__Task directions__
Copy exactly the lines of the records below, and only those lines, beginning with the line that contains "fun _ _ => Throw DroppedMessage" and ending with the line that contains "(** A fresh".

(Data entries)
%%
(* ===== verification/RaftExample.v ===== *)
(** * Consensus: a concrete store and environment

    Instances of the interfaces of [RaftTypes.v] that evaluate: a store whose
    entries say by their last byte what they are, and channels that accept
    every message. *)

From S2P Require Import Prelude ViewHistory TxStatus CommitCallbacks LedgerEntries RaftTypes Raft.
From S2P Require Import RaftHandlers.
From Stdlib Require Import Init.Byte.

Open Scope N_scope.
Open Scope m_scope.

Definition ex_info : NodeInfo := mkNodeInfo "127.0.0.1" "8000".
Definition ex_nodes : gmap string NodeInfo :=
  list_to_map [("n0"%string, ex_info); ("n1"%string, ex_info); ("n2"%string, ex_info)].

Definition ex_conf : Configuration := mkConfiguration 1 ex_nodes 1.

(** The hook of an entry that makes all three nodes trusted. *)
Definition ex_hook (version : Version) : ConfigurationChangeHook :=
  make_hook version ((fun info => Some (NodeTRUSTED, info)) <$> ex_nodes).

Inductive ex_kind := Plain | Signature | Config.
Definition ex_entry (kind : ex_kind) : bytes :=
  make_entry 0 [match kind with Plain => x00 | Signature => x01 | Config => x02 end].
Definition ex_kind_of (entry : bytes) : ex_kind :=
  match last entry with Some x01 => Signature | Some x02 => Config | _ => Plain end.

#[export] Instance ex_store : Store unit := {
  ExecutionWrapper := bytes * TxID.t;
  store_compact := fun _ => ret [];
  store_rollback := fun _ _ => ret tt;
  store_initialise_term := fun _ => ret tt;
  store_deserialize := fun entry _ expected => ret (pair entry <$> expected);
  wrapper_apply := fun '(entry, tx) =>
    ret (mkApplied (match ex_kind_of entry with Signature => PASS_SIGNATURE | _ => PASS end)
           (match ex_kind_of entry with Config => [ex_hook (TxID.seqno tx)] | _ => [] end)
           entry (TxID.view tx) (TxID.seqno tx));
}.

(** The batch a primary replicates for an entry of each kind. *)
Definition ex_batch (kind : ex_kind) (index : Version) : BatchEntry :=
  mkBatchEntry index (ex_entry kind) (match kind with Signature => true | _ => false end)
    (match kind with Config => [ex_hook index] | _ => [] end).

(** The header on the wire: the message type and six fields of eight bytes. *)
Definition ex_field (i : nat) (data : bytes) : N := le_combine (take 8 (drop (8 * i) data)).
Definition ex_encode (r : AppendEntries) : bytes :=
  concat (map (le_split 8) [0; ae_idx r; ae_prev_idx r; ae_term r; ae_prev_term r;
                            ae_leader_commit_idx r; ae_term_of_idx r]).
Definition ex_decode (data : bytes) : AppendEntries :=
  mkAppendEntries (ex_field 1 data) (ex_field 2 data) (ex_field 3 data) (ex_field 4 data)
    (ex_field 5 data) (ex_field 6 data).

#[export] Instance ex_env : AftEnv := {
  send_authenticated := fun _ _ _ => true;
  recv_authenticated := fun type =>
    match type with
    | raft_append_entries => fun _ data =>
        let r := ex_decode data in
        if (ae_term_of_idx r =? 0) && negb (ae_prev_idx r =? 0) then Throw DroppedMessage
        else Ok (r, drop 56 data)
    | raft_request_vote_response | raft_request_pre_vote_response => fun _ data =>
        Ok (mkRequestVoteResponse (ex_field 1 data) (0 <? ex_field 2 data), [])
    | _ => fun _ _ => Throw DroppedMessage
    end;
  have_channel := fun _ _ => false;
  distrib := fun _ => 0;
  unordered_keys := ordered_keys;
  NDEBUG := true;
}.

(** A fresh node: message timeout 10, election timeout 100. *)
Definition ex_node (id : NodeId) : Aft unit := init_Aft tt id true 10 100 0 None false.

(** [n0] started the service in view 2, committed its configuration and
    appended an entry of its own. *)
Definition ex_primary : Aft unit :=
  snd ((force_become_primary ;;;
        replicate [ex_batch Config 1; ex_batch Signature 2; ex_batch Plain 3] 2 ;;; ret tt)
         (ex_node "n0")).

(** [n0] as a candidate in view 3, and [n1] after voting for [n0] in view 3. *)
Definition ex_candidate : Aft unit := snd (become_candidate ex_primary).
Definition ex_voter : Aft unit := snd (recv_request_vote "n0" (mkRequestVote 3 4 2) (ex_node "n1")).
%%
__Result of this task__
    | _ => fun _ _ => Throw DroppedMessage
    end;
  have_channel := fun _ _ => false;
  distrib := fun _ => 0;
  unordered_keys := ordered_keys;
  NDEBUG := true;
}.

(** A fresh node: message timeout 10, election timeout 100. *)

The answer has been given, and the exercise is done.